**Your task**: Scan the data below and pick out the lines containing the word "replace".

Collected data
Lemma wf_skipn l i : wf l -> wf (skipn i l).
Proof. intros H. rewrite <- (firstn_skipn i l) in H. now apply wfB_app in H. Qed.
#[export] Hint Resolve wf_firstn wf_skipn : limbs.

(** A window taken where everything above it is zero. *)
Lemma val_window l k P :
  wf l -> (k <= length l)%nat -> P = 65536 ^ Z.of_nat k -> val l < P ->
  val (firstn k l) = val l /\ val (skipn k l) = 0.
Proof.
  intros Hw Hk -> Hlt. pose proof (val_split l k) as E.
  rewrite firstn_length_le in E by trivial.
  pose proof (valB_nonneg 65536 ltac:(lia) _ (wf_firstn l k Hw)).
  pose proof (valB_nonneg 65536 ltac:(lia) _ (wf_skipn l k Hw)).
  assert (val (skipn k l) = 0) by nia. lia.
Qed.

Lemma div_loop_spec v :
  wf v -> (2 <= length v)%nat -> 32768 <= nth (length v - 1) v 0 ->
  forall j u q, wf u -> (j + length v <= length u)%nat -> val (skipn j u) < val v ->
  exists qs u', div_loop j v u q = (qs ++ q, u') /\ length qs = j /\ wf qs /\
    wf u' /\ length u' = length u /\ val u = val qs * val v + val u' /\ val u' < val v.
Proof.
  intros Hv H2 Htop j.
  set (n := length v) in *. set (V := val v).
  pose proof (valB_bound 65536 base16_pos v Hv) as BV. fold n V in BV.
  induction j as [|idx IH]; intros u q Hu Hl HV; cbn [div_loop].
  - exists [], u. cbn [valB skipn app] in *. repeat split; trivial. constructor.
  - (* the window at idx *)
    assert (Lf : length (firstn idx u) = idx) by (apply firstn_length_le; lia).
    assert (Lk : length (skipn idx u) = (length u - idx)%nat) by apply length_skipn.
    assert (Hs : val (skipn idx u) < V * 65536).
    { destruct (skipn idx u) as [|x t] eqn:Et; [cbn in Lk; lia|].
      assert (skipn (S idx) u = t) as Es.
      { replace (S idx) with (1 + idx)%nat by lia. now rewrite <- skipn_skipn, Et. }
      rewrite Es in HV. assert (Hx : wf (x :: t)) by (rewrite <- Et; auto with limbs).
      apply wfB_cons in Hx. cbn [valB]. lia. }
    set (P := 65536 ^ Z.of_nat (S n)).
    assert (HP : P = 65536 * 65536 ^ Z.of_nat n)
      by (unfold P; now rewrite Nat2Z.inj_succ, Z.pow_succ_r by lia).
    destruct (val_window (skipn idx u) (S n) P) as [Ew Ez]; auto with limbs; [lia|lia|].
    rewrite skipn_skipn in Ez. rewrite (Nat.add_comm _ idx) in Ez.
    fold n. pose proof (div_step_spec (firstn (S n) (skipn idx u)) v) as D.
    destruct (div_step (firstn (S n) (skipn idx u)) v) as [d win].
    destruct D as (Dd & Dr & Dv & Dw & Dl); auto with limbs.
    { rewrite firstn_length_le; lia. }
    { fold V. lia. }
    fold V in Dd, Dv. fold n in Dl. rewrite Ew in Dd, Dv.
    set (u1 := firstn idx u ++ win ++ skipn (idx + S n) u).
    assert (Lr : length (skipn (idx + S n) u) = (length u - (idx + S n))%nat)
      by apply length_skipn.
    assert (L1 : length u1 = length u)
      by (subst u1; rewrite !length_app, Lf, Dl, Lr; lia).
    assert (S1 : skipn idx u1 = win ++ skipn (idx + S n) u)
      by (subst u1; rewrite skipn_app, Lf, Nat.sub_diag, skipn_all2 by lia; reflexivity).
    assert (V1 : val (skipn idx u1) = val (skipn idx u) mod V)
      by (rewrite S1, valB_app, Ez by lia; lia).
    assert (HV0 : 0 < V).
    { pose proof (valB_nonneg 65536 ltac:(lia) _ (wf_skipn u (S idx) Hu)). lia. }
    pose proof (Z.mod_pos_bound (val (skipn idx u)) V HV0).
    destruct (IH u1 (d :: q)) as (qs & u' & E & Lq & Wq & Wu & Lu & Ev & Bu); try lia.
    { subst u1. apply wfB_app; split; auto with limbs.
      apply wfB_app; split; auto with limbs. }
    exists (qs ++ [d]), u'. rewrite E, <- app_assoc. split; [reflexivity|].
    rewrite length_app. cbn [length]. split; [lia|].
    split; [apply wfB_app; split; trivial; repeat constructor; lia|].
    split; [trivial|]. split; [lia|]. split; [|trivial].
    rewrite (val_split u idx), Lf.
    assert (E1 : val u1 = val (firstn idx u) + 65536 ^ Z.of_nat idx
                            * (val (skipn idx u) mod V)).
    { rewrite (val_split u1 idx), firstn_length_le, V1 by lia. do 2 f_equal.
      subst u1. rewrite firstn_app, Lf, Nat.sub_diag, firstn_firstn, Nat.min_id.
      now rewrite firstn_O, app_nil_r. }
    rewrite valB_app, Lq by lia. cbn [valB].
    pose proof (Z.div_mod (val (skipn idx u)) V ltac:(lia)). nia.
Qed.

(** ** The remainder *)

Lemma unshift_top_spec ru : forall s carry,
  wf ru -> 0 < s <= 15 -> 0 <= carry < 2 ^ s ->
  wf (unshift_top ru s carry) /\ length (unshift_top ru s carry) = length ru /\
  exists out, 0 <= out < 2 ^ s /\
    carry * 65536 ^ Z.of_nat (length ru) + val (rev ru)
      = val (rev (unshift_top ru s carry)) * 2 ^ s + out.
Proof.
  induction ru as [|x t IH]; intros s carry Hw Hs Hc; cbn [unshift_top length].
  - repeat split; [constructor|]. exists carry.
    change (Z.of_nat 0) with 0. rewrite Z.pow_0_r. cbn. lia.
  - apply wfB_cons in Hw. destruct Hw as [Hx Ht].
    assert (0 < 2 ^ s <= 2 ^ 15)
      by (split; [apply Z.pow_pos_nonneg; lia | apply Z.pow_le_mono_r; lia]).
    rewrite (u32_small (Z.shiftl carry 16)) by (rewrite shl16; lia).
    rewrite (lor_add_shiftl carry x 16) by lia. change (2 ^ 16) with 65536.
    rewrite Z.shiftl_1_l. unwrap. rewrite land_mask by lia.
    set (v := x + carry * 65536). rewrite shr_div by lia.
    assert (Hm : x mod 2 ^ s = v mod 2 ^ s).
    { subst v. replace 65536 with (2 ^ (16 - s) * 2 ^ s)
        by (rewrite <- Z.pow_add_r by lia; replace (16 - s + s) with 16 by lia; reflexivity).
      rewrite Z.mul_assoc, Z.mod_add by lia. reflexivity. }
    rewrite Hm. pose proof (Z.mod_pos_bound v (2 ^ s)).
    assert (0 <= v / 2 ^ s < 65536)
      by (split; [apply Z.div_pos; lia | apply Z.div_lt_upper_bound; lia]).
    destruct (IH s (v mod 2 ^ s)) as (W & L & out & Ho & E); trivial; [lia|].
    unwrap. split; [constructor; trivial; lia|]. split; [cbn; lia|].
    exists out. split; trivial. cbn [rev length].
    rewrite !valB_app, !length_rev, L by lia. cbn [valB].
    rewrite Nat2Z.inj_succ, Z.pow_succ_r by lia.
    set (P := 65536 ^ Z.of_nat (length t)) in *.
    pose proof (Z.div_mod v (2 ^ s)) as Dv.
    replace (carry * (65536 * P) + (val (rev t) + P * (x + 65536 * 0)))
      with (val (rev t) + P * v) by (subst v; ring).
    rewrite Dv at 1 by lia.
    replace (val (rev t) + P * (2 ^ s * (v / 2 ^ s) + v mod 2 ^ s))
      with (v mod 2 ^ s * P + val (rev t) + P * (v / 2 ^ s) * 2 ^ s) by ring.
    rewrite E. ring.
Qed.

(** ** The theorem *)

(** The top limb of a canonical divisor of several limbs. *)
Lemma canonical_nth l :
  canonical l -> (2 <= length l)%nat -> nth (length l - 1) l 0 <> 0.
Proof.
  intros Hc Hl. destruct (split_last l (length l - 1)) as (t & d & -> & L); [lia|].
  rewrite <- L, nth_app_last. eapply canonical_top; eauto.
  intros ->. cbn in Hl. lia.
Qed.

Lemma bignum_divmod_single a d :
  wf a -> 0 < d < 65536 -> (1 <= length a)%nat ->
  let '(q, r) := bignum_divmod a [d] in
  val q = val a / d /\ val r = val a mod d /\ wf q /\ wf r /\ canonical q /\ length r = 1%nat.
Proof.
  intros Ha Hd H1. cbn [bignum_divmod].
  pose proof (bignum_div_single_spec a d Ha Hd) as S.
  destruct (bignum_div_single a d) as [q r]. destruct S as (W & L & R & E).
  assert (Eq : val (strip q) = val a / d).
  { rewrite strip_val by lia. apply Z.div_unique with r; lia. }
  assert (Er : val [r] = val a mod d).
  { cbn [valB]. rewrite Z.mul_0_r, Z.add_0_r. apply Z.mod_unique with (val q); lia. }
  repeat split; trivial; try (apply strip_canonical; lia).
  - apply strip_wf; trivial; lia.
  - repeat constructor; lia.
Qed.

(** The shifted top limb bounds the shifted divisor on both sides. *)
Lemma top_absorbs t d Q p K :
  0 <= t < Q -> 0 < p -> K * p = 65536 -> 32768 <= d * p < 65536 ->
  32768 * Q <= (t + Q * d) * p < 65536 * Q.
Proof.
  intros Ht Hp HK Hd. assert (d + 1 <= K) by nia.
  assert ((d + 1) * p <= 65536) by nia. split; [nia|].
  apply Z.lt_le_trans with (Q * ((d + 1) * p)); nia.
Qed.

Lemma no_carry_out v c P : 0 < P -> 0 <= v -> 0 <= c -> v + P * c < P -> c = 0.
Proof. intros. nia. Qed.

**Task answer**:
      { replace (S idx) with (1 + idx)%nat by lia. now rewrite <- skipn_skipn, Et. }
    { subst v. replace 65536 with (2 ^ (16 - s) * 2 ^ s)
        by (rewrite <- Z.pow_add_r by lia; replace (16 - s + s) with 16 by lia; reflexivity).
    replace (carry * (65536 * P) + (val (rev t) + P * (x + 65536 * 0)))
    replace (val (rev t) + P * (2 ^ s * (v / 2 ^ s) + v mod 2 ^ s))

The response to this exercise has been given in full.